■ **Work instruction**:
Take the material below and restate it word for word, stopping after the line in which "[crypto.createHmac] after RFC" occurs.

⁂

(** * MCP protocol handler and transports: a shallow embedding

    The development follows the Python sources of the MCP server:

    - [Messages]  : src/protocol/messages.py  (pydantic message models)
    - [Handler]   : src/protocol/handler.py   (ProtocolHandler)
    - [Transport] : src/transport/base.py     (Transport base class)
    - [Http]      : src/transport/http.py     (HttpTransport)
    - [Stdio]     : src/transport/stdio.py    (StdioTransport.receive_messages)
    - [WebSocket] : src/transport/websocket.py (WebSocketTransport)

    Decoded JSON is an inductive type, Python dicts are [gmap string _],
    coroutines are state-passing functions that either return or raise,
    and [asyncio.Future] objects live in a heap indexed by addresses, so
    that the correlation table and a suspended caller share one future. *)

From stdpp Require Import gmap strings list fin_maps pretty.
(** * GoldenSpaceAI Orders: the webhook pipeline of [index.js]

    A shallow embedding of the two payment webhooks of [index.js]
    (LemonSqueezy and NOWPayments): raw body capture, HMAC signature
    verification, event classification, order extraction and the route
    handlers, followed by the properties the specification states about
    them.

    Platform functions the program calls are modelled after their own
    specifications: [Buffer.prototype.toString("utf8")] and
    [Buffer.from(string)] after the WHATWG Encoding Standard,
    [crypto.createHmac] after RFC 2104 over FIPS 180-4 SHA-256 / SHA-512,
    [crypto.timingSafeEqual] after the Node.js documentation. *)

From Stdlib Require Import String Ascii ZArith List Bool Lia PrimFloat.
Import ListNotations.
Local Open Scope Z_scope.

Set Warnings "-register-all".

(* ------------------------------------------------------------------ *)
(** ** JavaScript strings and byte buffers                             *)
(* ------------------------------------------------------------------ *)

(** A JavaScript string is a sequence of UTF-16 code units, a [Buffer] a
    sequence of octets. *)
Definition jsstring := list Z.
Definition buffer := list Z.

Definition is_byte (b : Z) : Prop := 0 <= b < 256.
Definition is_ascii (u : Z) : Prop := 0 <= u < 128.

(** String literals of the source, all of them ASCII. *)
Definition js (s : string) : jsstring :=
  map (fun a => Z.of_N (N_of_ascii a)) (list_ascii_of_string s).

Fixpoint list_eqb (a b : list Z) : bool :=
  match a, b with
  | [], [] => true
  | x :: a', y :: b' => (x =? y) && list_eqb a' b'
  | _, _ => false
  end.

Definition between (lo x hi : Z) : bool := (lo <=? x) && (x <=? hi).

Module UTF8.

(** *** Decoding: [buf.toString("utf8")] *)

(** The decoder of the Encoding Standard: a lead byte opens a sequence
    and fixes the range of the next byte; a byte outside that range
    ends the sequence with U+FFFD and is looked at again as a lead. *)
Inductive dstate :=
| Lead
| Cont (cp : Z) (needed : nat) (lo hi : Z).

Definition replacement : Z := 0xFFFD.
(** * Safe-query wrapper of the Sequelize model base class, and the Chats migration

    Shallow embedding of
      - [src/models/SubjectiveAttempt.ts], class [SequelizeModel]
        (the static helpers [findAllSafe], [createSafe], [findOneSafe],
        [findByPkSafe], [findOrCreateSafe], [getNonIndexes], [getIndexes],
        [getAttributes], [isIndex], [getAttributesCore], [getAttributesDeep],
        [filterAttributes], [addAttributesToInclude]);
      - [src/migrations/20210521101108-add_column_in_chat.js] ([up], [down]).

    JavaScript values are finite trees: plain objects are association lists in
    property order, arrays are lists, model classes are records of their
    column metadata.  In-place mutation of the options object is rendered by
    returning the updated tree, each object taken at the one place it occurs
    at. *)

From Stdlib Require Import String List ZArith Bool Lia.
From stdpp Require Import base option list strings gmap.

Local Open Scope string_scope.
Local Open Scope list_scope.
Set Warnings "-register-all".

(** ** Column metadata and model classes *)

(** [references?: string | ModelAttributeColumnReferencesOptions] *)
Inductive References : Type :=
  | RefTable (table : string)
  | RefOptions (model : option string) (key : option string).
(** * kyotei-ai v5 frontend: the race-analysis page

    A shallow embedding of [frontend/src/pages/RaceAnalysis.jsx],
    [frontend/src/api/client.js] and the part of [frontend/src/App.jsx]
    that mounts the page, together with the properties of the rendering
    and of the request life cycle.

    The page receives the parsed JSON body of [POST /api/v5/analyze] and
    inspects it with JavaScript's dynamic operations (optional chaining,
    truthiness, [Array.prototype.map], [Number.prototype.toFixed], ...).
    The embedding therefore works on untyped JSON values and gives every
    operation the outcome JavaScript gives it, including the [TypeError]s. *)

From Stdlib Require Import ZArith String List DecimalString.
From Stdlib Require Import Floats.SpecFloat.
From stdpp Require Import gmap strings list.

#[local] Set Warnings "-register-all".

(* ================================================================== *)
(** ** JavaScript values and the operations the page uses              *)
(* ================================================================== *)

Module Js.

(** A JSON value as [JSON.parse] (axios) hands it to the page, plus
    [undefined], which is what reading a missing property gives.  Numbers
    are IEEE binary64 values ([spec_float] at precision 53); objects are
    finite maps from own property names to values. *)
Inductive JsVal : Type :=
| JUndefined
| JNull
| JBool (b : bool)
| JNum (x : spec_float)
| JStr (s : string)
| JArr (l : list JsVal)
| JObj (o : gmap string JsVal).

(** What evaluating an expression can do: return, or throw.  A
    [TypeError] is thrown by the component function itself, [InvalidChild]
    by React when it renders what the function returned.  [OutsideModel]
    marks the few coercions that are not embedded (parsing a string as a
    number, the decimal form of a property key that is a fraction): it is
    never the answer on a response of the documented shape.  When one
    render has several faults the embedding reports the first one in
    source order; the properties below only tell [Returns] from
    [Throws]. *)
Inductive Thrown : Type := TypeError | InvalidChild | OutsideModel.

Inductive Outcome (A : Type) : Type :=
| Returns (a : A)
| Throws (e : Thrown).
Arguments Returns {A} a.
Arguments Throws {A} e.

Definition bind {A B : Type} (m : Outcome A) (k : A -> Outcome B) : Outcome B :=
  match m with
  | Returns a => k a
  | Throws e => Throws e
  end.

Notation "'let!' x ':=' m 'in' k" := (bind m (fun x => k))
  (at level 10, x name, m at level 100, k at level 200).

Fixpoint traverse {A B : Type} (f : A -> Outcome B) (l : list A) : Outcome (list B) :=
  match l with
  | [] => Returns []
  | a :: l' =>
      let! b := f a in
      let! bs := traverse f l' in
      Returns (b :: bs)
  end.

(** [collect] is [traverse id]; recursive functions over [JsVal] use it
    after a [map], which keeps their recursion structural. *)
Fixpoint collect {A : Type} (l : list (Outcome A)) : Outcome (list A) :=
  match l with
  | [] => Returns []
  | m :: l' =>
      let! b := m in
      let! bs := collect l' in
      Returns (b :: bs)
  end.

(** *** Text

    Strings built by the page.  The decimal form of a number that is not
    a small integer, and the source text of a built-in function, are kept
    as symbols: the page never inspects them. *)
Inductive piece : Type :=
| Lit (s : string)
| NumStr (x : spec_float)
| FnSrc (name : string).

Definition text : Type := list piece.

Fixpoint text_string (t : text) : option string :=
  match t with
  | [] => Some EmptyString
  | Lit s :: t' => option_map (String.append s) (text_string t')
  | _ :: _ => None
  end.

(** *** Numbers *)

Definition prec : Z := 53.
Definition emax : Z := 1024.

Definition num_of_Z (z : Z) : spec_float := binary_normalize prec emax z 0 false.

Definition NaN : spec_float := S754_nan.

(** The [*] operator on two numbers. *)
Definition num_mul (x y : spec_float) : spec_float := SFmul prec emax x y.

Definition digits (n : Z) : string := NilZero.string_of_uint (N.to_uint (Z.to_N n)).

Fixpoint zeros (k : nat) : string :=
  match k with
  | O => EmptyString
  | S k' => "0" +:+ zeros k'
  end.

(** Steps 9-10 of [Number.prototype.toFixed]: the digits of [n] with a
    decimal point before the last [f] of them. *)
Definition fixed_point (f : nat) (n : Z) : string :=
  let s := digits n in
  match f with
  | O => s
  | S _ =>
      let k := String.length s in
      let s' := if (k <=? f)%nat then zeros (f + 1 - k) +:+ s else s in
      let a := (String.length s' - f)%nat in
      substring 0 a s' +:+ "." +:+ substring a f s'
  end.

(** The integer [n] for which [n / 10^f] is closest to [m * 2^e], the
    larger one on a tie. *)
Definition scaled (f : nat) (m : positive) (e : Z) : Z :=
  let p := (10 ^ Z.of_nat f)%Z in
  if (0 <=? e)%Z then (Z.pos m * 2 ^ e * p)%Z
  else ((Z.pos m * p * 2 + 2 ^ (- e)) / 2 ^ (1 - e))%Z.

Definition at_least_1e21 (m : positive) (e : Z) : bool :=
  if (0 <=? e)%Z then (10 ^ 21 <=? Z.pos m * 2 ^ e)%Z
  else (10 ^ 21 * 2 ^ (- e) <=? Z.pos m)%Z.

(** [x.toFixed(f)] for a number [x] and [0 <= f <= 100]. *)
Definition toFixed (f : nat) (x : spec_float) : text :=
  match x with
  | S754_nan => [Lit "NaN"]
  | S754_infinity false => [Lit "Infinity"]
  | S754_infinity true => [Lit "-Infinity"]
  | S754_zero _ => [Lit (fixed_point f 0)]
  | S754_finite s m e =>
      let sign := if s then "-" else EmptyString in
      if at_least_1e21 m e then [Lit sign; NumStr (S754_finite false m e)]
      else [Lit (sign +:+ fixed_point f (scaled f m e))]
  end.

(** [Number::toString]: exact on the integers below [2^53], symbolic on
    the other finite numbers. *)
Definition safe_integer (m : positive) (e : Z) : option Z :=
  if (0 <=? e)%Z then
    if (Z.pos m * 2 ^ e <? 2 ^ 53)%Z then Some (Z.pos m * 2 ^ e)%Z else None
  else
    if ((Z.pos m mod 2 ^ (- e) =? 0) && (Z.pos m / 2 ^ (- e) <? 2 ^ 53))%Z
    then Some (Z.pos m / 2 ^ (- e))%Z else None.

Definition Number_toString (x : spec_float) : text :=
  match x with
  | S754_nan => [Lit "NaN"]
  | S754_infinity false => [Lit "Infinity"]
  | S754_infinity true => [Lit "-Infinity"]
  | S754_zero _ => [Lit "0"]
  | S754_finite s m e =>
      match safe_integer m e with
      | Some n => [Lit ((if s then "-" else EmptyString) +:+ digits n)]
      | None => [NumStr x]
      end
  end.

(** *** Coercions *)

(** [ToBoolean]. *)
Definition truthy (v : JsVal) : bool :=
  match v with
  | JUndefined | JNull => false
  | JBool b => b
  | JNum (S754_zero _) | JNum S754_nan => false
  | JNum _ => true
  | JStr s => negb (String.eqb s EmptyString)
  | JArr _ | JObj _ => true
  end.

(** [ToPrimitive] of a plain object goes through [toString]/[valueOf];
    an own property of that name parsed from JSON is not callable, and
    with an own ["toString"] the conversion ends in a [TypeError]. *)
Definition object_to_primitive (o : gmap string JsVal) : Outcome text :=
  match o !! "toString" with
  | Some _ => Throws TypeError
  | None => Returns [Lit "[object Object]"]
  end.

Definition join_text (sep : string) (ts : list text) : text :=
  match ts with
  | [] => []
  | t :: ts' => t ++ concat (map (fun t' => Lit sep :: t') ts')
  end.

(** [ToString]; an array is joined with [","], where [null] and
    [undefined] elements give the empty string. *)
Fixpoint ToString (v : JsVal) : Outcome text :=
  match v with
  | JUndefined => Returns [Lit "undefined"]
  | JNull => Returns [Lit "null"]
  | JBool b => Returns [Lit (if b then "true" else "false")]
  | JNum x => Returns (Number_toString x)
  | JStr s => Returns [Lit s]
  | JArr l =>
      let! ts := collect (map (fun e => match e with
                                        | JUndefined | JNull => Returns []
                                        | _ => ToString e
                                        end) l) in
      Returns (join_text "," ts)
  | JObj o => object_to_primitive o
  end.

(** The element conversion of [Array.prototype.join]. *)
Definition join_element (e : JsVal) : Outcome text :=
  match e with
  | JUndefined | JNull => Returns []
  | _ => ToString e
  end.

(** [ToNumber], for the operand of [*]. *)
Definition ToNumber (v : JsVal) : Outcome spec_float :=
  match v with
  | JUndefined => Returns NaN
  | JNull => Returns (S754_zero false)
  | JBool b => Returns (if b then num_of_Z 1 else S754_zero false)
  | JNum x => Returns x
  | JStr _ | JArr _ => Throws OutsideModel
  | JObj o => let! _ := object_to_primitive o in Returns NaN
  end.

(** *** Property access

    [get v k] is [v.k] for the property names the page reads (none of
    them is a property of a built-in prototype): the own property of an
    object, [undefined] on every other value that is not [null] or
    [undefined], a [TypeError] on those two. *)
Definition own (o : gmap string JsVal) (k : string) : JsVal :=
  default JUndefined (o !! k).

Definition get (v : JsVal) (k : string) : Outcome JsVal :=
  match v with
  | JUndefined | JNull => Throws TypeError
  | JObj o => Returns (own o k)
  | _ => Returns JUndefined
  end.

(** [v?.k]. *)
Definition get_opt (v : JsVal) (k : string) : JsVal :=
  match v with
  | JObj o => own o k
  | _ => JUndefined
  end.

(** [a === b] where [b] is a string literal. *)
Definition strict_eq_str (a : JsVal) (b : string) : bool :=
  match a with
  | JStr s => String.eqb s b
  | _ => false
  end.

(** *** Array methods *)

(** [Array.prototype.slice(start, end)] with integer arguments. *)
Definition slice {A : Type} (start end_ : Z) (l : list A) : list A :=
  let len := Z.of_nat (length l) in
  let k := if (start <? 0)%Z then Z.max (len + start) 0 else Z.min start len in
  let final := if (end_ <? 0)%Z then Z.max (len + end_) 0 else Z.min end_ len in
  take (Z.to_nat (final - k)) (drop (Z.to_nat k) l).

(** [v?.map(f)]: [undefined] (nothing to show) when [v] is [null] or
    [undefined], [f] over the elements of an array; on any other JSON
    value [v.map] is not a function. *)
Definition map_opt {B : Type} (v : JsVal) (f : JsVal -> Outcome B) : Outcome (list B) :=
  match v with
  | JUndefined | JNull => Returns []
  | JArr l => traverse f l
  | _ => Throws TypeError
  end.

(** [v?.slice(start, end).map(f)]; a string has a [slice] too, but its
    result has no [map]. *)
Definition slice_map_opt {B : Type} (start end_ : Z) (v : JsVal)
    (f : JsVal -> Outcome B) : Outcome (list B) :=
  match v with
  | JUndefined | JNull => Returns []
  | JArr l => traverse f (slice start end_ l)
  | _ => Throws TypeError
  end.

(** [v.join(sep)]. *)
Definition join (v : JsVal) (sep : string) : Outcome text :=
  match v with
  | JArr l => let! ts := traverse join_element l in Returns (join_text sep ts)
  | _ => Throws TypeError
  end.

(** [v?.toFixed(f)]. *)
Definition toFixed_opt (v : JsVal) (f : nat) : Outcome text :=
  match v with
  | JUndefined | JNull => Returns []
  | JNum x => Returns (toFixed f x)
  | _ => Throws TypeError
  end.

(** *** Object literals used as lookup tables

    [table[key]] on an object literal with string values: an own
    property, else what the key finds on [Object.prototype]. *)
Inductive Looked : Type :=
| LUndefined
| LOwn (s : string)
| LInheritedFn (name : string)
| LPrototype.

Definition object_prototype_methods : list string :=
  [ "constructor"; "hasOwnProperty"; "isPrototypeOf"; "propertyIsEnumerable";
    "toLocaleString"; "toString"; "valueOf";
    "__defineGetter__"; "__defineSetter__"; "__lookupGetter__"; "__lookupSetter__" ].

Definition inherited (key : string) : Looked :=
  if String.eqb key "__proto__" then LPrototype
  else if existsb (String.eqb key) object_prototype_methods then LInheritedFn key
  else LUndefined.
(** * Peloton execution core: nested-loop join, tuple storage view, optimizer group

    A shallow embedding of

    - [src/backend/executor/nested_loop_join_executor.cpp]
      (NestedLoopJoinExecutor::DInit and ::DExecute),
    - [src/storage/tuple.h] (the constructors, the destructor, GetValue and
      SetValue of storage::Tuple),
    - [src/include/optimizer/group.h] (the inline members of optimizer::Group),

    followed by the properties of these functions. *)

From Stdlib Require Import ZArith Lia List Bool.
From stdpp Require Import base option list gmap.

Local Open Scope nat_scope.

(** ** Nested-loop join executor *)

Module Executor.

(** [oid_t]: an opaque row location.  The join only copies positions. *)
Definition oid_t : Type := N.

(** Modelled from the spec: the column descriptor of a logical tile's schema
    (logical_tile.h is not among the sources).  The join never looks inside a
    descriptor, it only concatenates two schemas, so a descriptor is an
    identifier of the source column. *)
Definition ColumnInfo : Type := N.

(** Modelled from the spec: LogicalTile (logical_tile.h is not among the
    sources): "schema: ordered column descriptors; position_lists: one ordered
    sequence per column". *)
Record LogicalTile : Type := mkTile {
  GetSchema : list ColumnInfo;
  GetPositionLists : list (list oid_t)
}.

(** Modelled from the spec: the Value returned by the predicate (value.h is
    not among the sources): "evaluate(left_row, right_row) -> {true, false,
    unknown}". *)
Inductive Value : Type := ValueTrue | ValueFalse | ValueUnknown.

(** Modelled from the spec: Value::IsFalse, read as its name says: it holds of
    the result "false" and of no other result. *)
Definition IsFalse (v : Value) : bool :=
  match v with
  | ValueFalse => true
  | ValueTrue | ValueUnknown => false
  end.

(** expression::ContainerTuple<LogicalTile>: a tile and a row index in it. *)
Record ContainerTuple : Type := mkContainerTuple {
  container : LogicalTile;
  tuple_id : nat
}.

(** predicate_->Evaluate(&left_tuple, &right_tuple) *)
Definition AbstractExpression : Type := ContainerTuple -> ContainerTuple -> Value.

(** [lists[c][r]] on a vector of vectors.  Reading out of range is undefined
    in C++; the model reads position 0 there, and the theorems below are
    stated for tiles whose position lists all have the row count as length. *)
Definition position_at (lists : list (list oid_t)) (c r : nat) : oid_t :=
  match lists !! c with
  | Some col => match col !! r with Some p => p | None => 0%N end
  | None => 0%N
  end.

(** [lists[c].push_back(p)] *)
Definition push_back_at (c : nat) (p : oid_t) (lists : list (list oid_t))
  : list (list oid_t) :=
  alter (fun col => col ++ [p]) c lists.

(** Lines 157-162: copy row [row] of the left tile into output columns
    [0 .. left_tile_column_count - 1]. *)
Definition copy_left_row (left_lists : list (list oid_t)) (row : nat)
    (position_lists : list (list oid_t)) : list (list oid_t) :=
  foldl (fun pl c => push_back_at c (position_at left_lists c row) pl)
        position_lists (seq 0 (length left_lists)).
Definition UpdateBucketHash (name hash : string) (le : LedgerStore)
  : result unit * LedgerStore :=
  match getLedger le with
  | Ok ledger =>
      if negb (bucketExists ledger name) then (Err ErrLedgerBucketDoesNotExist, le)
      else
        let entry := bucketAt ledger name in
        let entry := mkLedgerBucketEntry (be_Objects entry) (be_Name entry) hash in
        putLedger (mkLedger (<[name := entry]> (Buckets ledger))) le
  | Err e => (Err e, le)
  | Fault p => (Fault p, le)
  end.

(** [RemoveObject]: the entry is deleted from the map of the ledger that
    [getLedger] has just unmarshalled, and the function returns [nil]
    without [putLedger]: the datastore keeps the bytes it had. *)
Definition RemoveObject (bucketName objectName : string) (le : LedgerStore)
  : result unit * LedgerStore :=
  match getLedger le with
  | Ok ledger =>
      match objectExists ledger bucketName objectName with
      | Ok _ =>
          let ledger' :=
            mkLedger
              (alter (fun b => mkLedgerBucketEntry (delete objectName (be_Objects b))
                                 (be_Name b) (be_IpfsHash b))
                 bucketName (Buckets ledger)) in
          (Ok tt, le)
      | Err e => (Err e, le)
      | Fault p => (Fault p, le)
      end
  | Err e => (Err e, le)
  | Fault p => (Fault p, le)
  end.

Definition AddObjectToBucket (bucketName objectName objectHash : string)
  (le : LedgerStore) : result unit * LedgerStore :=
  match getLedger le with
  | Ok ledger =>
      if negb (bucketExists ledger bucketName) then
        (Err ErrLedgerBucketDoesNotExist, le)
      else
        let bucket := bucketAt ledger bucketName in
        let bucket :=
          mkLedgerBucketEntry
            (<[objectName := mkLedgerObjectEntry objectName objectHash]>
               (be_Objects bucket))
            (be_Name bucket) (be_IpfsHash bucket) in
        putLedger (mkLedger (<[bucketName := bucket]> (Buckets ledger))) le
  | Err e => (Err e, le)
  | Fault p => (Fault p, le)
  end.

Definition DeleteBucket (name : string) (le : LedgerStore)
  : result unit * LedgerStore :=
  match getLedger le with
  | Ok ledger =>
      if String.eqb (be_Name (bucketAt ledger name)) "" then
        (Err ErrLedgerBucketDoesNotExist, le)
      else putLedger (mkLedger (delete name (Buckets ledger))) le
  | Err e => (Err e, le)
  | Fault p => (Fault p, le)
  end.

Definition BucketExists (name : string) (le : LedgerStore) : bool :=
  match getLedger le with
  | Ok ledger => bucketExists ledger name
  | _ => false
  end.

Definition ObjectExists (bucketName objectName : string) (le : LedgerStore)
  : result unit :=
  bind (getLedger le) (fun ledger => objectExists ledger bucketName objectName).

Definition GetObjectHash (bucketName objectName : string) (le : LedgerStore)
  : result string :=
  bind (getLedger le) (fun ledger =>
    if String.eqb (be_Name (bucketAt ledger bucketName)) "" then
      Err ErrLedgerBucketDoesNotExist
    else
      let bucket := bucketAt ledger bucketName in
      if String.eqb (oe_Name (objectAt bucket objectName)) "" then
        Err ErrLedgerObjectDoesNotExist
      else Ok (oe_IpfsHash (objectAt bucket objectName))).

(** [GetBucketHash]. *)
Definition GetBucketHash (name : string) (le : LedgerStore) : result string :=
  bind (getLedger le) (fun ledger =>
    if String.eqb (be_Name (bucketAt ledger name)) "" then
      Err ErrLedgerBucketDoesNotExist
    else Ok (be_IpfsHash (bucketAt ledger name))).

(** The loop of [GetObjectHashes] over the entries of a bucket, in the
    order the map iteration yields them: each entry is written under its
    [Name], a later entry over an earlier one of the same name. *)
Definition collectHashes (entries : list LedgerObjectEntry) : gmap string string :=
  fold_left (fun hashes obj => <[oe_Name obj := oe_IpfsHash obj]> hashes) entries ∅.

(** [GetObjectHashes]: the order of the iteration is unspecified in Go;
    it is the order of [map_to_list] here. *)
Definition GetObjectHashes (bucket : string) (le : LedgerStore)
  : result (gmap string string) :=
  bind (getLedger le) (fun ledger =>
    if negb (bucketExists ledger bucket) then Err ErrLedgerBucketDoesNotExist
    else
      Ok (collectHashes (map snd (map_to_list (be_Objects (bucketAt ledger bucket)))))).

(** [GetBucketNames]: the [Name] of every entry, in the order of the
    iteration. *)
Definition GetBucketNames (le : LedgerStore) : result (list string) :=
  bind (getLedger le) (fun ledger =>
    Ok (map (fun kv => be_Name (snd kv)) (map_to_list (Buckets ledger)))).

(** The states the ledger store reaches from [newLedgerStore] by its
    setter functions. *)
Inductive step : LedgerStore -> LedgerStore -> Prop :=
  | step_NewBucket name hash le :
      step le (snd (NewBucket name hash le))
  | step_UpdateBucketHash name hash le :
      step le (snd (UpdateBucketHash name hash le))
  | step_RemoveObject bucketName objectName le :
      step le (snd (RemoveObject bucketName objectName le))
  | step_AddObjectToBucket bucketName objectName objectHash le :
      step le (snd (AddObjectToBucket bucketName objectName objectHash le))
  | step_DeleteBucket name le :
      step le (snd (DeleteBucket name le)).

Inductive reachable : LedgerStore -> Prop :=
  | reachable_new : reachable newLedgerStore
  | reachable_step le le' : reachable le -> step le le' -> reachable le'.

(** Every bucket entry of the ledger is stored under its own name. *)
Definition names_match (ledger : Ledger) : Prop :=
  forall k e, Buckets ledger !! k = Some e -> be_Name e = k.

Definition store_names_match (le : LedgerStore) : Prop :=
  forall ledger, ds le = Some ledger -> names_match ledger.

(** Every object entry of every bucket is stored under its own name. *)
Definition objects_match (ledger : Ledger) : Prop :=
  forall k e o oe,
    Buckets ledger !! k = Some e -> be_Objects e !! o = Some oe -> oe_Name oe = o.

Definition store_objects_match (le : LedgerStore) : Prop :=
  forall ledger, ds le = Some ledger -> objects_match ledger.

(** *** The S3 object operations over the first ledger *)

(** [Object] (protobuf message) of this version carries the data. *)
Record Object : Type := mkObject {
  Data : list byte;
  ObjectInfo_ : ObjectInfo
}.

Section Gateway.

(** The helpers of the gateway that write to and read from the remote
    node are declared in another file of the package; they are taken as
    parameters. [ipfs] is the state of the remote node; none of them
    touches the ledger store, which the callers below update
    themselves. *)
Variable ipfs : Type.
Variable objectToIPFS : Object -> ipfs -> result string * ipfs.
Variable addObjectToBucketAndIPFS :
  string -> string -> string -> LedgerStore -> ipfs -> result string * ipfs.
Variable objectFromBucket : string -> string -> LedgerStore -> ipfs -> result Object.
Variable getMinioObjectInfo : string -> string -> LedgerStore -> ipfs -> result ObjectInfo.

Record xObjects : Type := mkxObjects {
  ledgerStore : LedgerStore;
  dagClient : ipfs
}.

⁂

■ **Reply to the exercise**:
(** * MCP protocol handler and transports: a shallow embedding

    The development follows the Python sources of the MCP server:

    - [Messages]  : src/protocol/messages.py  (pydantic message models)
    - [Handler]   : src/protocol/handler.py   (ProtocolHandler)
    - [Transport] : src/transport/base.py     (Transport base class)
    - [Http]      : src/transport/http.py     (HttpTransport)
    - [Stdio]     : src/transport/stdio.py    (StdioTransport.receive_messages)
    - [WebSocket] : src/transport/websocket.py (WebSocketTransport)

    Decoded JSON is an inductive type, Python dicts are [gmap string _],
    coroutines are state-passing functions that either return or raise,
    and [asyncio.Future] objects live in a heap indexed by addresses, so
    that the correlation table and a suspended caller share one future. *)

From stdpp Require Import gmap strings list fin_maps pretty.
(** * GoldenSpaceAI Orders: the webhook pipeline of [index.js]

    A shallow embedding of the two payment webhooks of [index.js]
    (LemonSqueezy and NOWPayments): raw body capture, HMAC signature
    verification, event classification, order extraction and the route
    handlers, followed by the properties the specification states about
    them.

    Platform functions the program calls are modelled after their own
    specifications: [Buffer.prototype.toString("utf8")] and
    [Buffer.from(string)] after the WHATWG Encoding Standard,
    [crypto.createHmac] after RFC 2104 over FIPS 180-4 SHA-256 / SHA-512,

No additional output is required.